You've got to understand that Brian has been diagnosed, among other things, as a paranoid schizophrenic, so he has delusions, but these delusions are printed in his book as if they're fact. And they're not and I want him not only to apologize formally but retract everything that was not fact and set the record straight.

That, and the other thing which is not known, is that there's a little issue of me writing the lyrics for "California Girls." But what is not known is that I wrote many, many, many - we're talking a couple dozen songs that I wrote that I was not credited for.

Why weren't you credited for "California Girls"?

You see, Brian Wilson, they just signed the day before yesterday a settlement of his claims against the publisher. [Wilson was awarded 10 million dollars.] It's my assumption, and it's only an assumption, that his legal advisors are interested in taking the money and running.
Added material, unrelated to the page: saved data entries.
(** [hedger_run h acts errs net h']: from [h] some prices and fills lead to [h'],
    while the hedger returned [acts], recorded the errors [errs] and was told of
    fills of orders it had sent by then with the signed total [net].  A tick that
    raises ends no history: the session catches nothing, but the state it leaves
    is included. *)
Inductive hedger_run h : list StrategyAction → list Z → Z → H → Prop :=
| hrun_start : hedger_run h [] [] 0 h
| hrun_price acts errs net h1 p h2 new :
    hedger_run h acts errs net h1 → hedger_on_price p h1 = (h2, Ok new) →
    hedger_run h (acts ++ new)
      (errs ++ [_current_futures_position h1 - from_res 0 (hedge_target h1 p).2]) net h2
| hrun_raise acts errs net h1 p h2 e :
    hedger_run h acts errs net h1 → hedger_on_price p h1 = (h2, Raise e) →
    hedger_run h acts errs net h2
| hrun_fill acts errs net h1 f :
    hedger_run h acts errs net h1 →
    hedger_run h acts errs
      (net + if decide (incoming_order_id f ∈ order_ids acts) then signed_fill f else 0)
      (hedger_on_fill f h1).

(** (C13) The band never changes, the ids count up from 1, the hedger's own order set is
    what it has sent, the rehedge count is the number of orders and the number of
    recorded errors beyond the band, and the position is the signed total of the
    fills of its own orders: fills of other orders never move it. *)
Theorem hedger_history (b : OptionBook) (p : P) (band : Z) acts errs net h :
  hedger_run (new_hedger b p band) acts errs net h →
  _hedge_band h = band ∧ _options_book h = b ∧
  order_ids acts = seqZ 1 (_ids h - 1) ∧ cancel_ids acts = [] ∧
  _my_order_ids h = list_to_set (order_ids acts) ∧
  _hedge_error_history h = errs ∧
  _rehedge_count h = Z.of_nat (length acts) ∧
  _rehedge_count h = Z.of_nat (length (filter (λ e, band < Z.abs e) errs)) ∧
  _current_futures_position h = net ∧ 1 ≤ _ids h.
Proof.
  induction 1 as [|acts errs net h1 p1 h2 new _ IH Hp|acts errs net h1 p1 h2 e _ IH Hp|acts errs net h1 f _ IH].
  - by split_and!.
  - destruct IH as (Hb & Ho & Hi & Hc & Hm & He & Hr & Hr2 & Hn & H1).
    rewrite hedger_on_price_eq in Hp. destruct (hedge_target h1 p1) as [pc [t|e|]]; [|done..].
    cbn in Hp. rewrite Hb in Hp.
    assert (∀ e, Z.of_nat (length (filter (λ e, band < Z.abs e) (errs ++ [e]))) =
      Z.of_nat (length (filter (λ e, band < Z.abs e) errs)) + if Z.abs e <=? band then 0 else 1) as Hf.
    { intros e. rewrite filter_app, length_app. cbn [filter list_filter].
      destruct (Z.leb_spec (Z.abs e) band), (decide (band < Z.abs e)); cbn; lia. }
    cbn [snd from_res]. destruct (Z.abs _ <=? band) eqn:Hband; injection Hp as <- <-;
      cbn; rewrite ?app_nil_r, ?Hf, ?Hband, ?He.
    { by split_and!; (done || lia). }
    unfold order_ids, cancel_ids in *. rewrite !omap_app, Hi, Hc, length_app. cbn.
    split_and!; try done; try lia.
    + replace (_ids h1 + 1 - 1) with (_ids h1 - 1 + 1) by lia. rewrite seqZ_app by lia.
      f_equal. rewrite seqZ_cons by lia. cbn. f_equal. lia.
    + rewrite Hm, list_to_set_app_L, Hi. set_solver.
  - destruct IH as (Hb & Ho & Hi & Hc & Hm & He & Hr & Hr2 & Hn & H1).
    rewrite hedger_on_price_eq in Hp. destruct (hedge_target h1 p1) as [pc [t|e'|]]; [|..|done].
    { cbn in Hp. by case_match. }
    cbn in Hp. injection Hp as <- <-. cbn. by split_and!.
  - destruct IH as (Hb & Ho & Hi & Hc & Hm & He & Hr & Hr2 & Hn & H1).
    unfold hedger_on_fill. rewrite Hm.
    destruct (decide (incoming_order_id f ∈ order_ids acts)) as [Hin|Hin].
    + rewrite decide_True by by apply elem_of_list_to_set. cbn. rewrite <- Hm.
      split_and!; try done. lia.
    + rewrite decide_False by by rewrite elem_of_list_to_set. split_and!; try done; lia.
Qed.
End HedgerTheorems.

(** A pricer with a fixed delta of 0.5, for the witness. *)
Definition half_delta : Pricer unit := λ _ s, (s, Ok
  {| g_price := f_zero; g_delta := dyadic 1 (-1); g_gamma := f_zero; g_vega := f_zero;
     g_theta := f_zero; g_rho := f_zero |}).

(** A book of 100 calls at delta 0.5: the first tick sells 50 futures, the fill
    of a part of it leaves an error within the band. *)
Lemma hedger_history_witness :
  let _ := half_delta in
  let b := {| _legs := [{| strike_ticks := 100; time_to_expiry_years := dyadic 1 (-2);
                           vol := dyadic 1 (-2); is_call := true; ol_quantity := 100 |}];
              _rate := f_zero |} in
  let order := ActOrder {| or_order_id := 1; or_side := SELL; or_order_type := MARKET;
                           or_price_ticks := 0; or_quantity := 50 |} in
  ∃ h, hedger_run (new_hedger b tt 5) [order] [50; 4] (-46) h ∧
    _current_futures_position h = -46 ∧ _rehedge_count h = 1 ∧ _hedge_error_history h = [50; 4].
Proof.
  intros ? b order.
  set (h0 := new_hedger b tt 5). set (h1 := (hedger_on_price 100 h0).1).
  set (f := {| resting_order_id := 7; incoming_order_id := 1; resting_side := BUY;
               fe_price_ticks := 99; fe_quantity := 46; fe_timestamp := 3 |}).
  set (h2 := hedger_on_fill f h1). set (h3 := (hedger_on_price 101 h2).1).
  assert (hedger_run h0 [order] [50; 4] (-46) h3) as Hrun.
  { assert (_current_futures_position h0 - from_res 0 (hedge_target h0 100).2 = 50) as E1
      by (vm_compute; reflexivity).
    assert (_current_futures_position h2 - from_res 0 (hedge_target h2 101).2 = 4) as E2
      by (vm_compute; reflexivity).
    assert (hedger_on_price 100 h0 = (h1, Ok [order])) as P1 by (vm_compute; reflexivity).
    assert (hedger_on_price 101 h2 = (h3, Ok [])) as P2 by (vm_compute; reflexivity).
    pose proof (hrun_price h0 [] [] 0 h0 100 h1 [order] (hrun_start h0) P1) as R1.
    rewrite E1 in R1. pose proof (hrun_fill h0 [order] [50] 0 h1 f R1) as R2.
    pose proof (hrun_price h0 [order] [50] (-46) h2 101 h3 [] R2 P2) as R3.
    rewrite E2 in R3. exact R3. }
  exists h3. split; [exact Hrun|].
  destruct (hedger_history b tt 5 _ _ _ _ Hrun) as (_ & _ & _ & _ & _ & He & Hr & _ & Hn & _).
  split_and!; [exact Hn|exact Hr|exact He].
Defined.
(* ===== verification/Sessions.v ===== *)
(** * Whole sessions ([strategy/run_synthetic_session.py],
      [run_historical_backtest.py], [run_live_session.py])

    The drivers that connect a feed, the quoter, a connection and a trade log.
    A constructor that talks to the network is an argument of the driver, as
    the result it has.  The theorems compose those of the parts: on a live
    connection a session of the quoter never raises, and the report of a
    backtest is the replay of exactly the fills the strategy was told of. *)

From stdpp Require Import strings.
From S2P Require Import Prelude Bytes PyFloat PyStruct PyStatistics Protocol Client WireAgreement.
From S2P Require Import Ticks Strategy TradeLog SessionRunner Feeds BacktestReport.

Open Scope Z_scope.

#[export] Existing Instances Synthetic.synthetic_feed Synthetic.synthetic_total
  Historical.historical_feed Historical.historical_total Historical.historical_finite
  Live.live_feed Live.live_total Live.live_finite.

(** ** Sessions that do not raise *)

Section NoRaise.
Context {F S C : Type} `{!Feed F, !Strategy S, !BookClient C, !BookClientSpec C}.
Abbreviation SS := (Session F S C).
Implicit Types s : SS.

(** An invariant of feed and strategy after [k] ticks under which prices and
    fills are handled without an exception. *)
Context (Inv : Z → F → S → Prop) (m : option Z).
Hypothesis inv_price : ∀ k f x, Inv k f x → ticks_left m k = true →
  match next_price f with
  | (f', Ok p) => ∃ x' acts, on_price p x = (x', Ok acts) ∧
      Forall (λ a, is_ok (action_bytes a) = true) acts ∧ Inv (k + 1) f' x'
  | (_, r) => r = Raise StopIteration
  end.
Hypothesis inv_fill : ∀ k f x e, Inv k f x → ∃ x', on_fill e x = (x', Ok tt) ∧ Inv k f x'.

Lemma fills_ok k f fs x : Inv k f x → ∃ x', for_each fs on_fill x = (x', Ok tt) ∧ Inv k f x'.
Proof.
  revert x. induction fs as [|e fs IH]; intros x Hx; cbn [for_each]; py_unfold; [by exists x|].
  destruct (inv_fill k f x e Hx) as (x1 & -> & H1). auto.
Qed.

Lemma drain_ok k f evs s : Inv k f (ss_strategy s) →
  ∃ s', drain evs s = (s', Ok tt) ∧ Inv k f (ss_strategy s') ∧ ss_feed s' = ss_feed s ∧
    ss_client s' = ss_client s.
Proof.
  intros Hi. destruct (drain_spec evs s) as (d & rest & s' & r & H & _ & _ & Hc & Hf & Hx & _).
  destruct (fills_ok k f (fills_of d) _ Hi) as (x' & Hx' & Hi').
  rewrite Hx in Hx'. injection Hx' as <- ->. by exists s'.
Qed.

Lemma sends_succeed acts s :
  bc_live (ss_client s) → Forall (λ a, is_ok (action_bytes a) = true) acts →
  ∃ s', for_each acts send_action s = (s', Ok tt) ∧ bc_live (ss_client s') ∧
    ss_strategy s' = ss_strategy s ∧ ss_feed s' = ss_feed s.
Proof.
  intros Hl Hacts. revert s Hl. induction Hacts as [|a acts Ha _ IH]; intros s Hl; cbn [for_each].
  { by exists s. }
  destruct (send_action_spec a s) as (s1 & r & H1 & Hs1 & Hf1 & Hn & _ & Hlv).
  destruct (Hlv Hl) as [Hl1 He]. py_unfold. rewrite H1. destruct r as [[]|e|]; [| |done].
  - destruct (IH s1 Hl1) as (s' & H & Hl' & Hs & Hf). exists s'. split_and!; try done; congruence.
  - by rewrite (He e eq_refl) in Ha.
Qed.

Lemma poll_drain_ok t k f s : Inv k f (ss_strategy s) → bc_live (ss_client s) →
  ∃ s', (events ← with_client (bc_poll_events (Some t)); drain events) s = (s', Ok tt) ∧
    Inv k f (ss_strategy s') ∧ ss_feed s' = ss_feed s ∧ bc_live (ss_client s').
Proof.
  intros Hi Hl. destruct (poll_effect t s) as (evs & c' & Hp & _ & _ & _ & Hlv). py_unfold.
  rewrite Hp. set (s1 := {| ss_feed := _; ss_strategy := _; ss_client := c'; ss_log := _ |}).
  destruct (drain_ok k f evs s1 Hi) as (s' & H & Hi' & Hf & Hc). exists s'.
  split_and!; try done. rewrite Hc. by apply Hlv.
Qed.

Lemma process_tick_ok t k f p s x' acts :
  on_price p (ss_strategy s) = (x', Ok acts) → Forall (λ a, is_ok (action_bytes a) = true) acts →
  Inv k f x' → bc_live (ss_client s) →
  ∃ s', process_tick t p s = (s', Ok tt) ∧ Inv k f (ss_strategy s') ∧ ss_feed s' = ss_feed s ∧
    bc_live (ss_client s').
Proof.
  intros Hx Hacts Hi Hl. unfold process_tick. unfold with_strategy at 1, on_field at 1.
  unfold mbind at 1, M_bind at 1. rewrite Hx.
  set (s2 := {| ss_feed := _; ss_strategy := x'; ss_client := _; ss_log := _ |}).
  destruct (sends_succeed acts s2 Hl Hacts) as (s3 & H3 & Hl3 & Hs3 & Hf3).
  unfold mbind at 1, M_bind at 1. rewrite H3.
  destruct (poll_drain_ok t k f s3) as (s4 & H4 & Hi4 & Hf4 & Hl4); [by rewrite Hs3|done|].
  exists s4. split_and!; [exact H4|done|by rewrite Hf4, Hf3|done].
Qed.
Brian is a pathetic figure and one of the more pathetic things is that he did not give me credit for many, many songs which I wrote. I have a huge list of them. It's unbelievable.

Have you heard Brian's unreleased second solo album, Sweet Insanity?

No, I haven't. Have you?

Yeah.

What do you think?

I like it a lot but it would be much better with the rest of the Beach Boys singing on it.

Did it come out with a record company?

No. But anyhow, I still love Brian.

Hey, there's nobody more talented at arranging and writing.

Did you like his first solo album?

No.

You didn't like it?

Fuck no.

What didn't you like about it?

First of all the lyrics. Second of all the arrangements weren't commercial enough. Third of all it sounded like shit compared to what he could sound like.

Back to the lawsuit. What are some of the songs you co-wrote but didn't receive credit for?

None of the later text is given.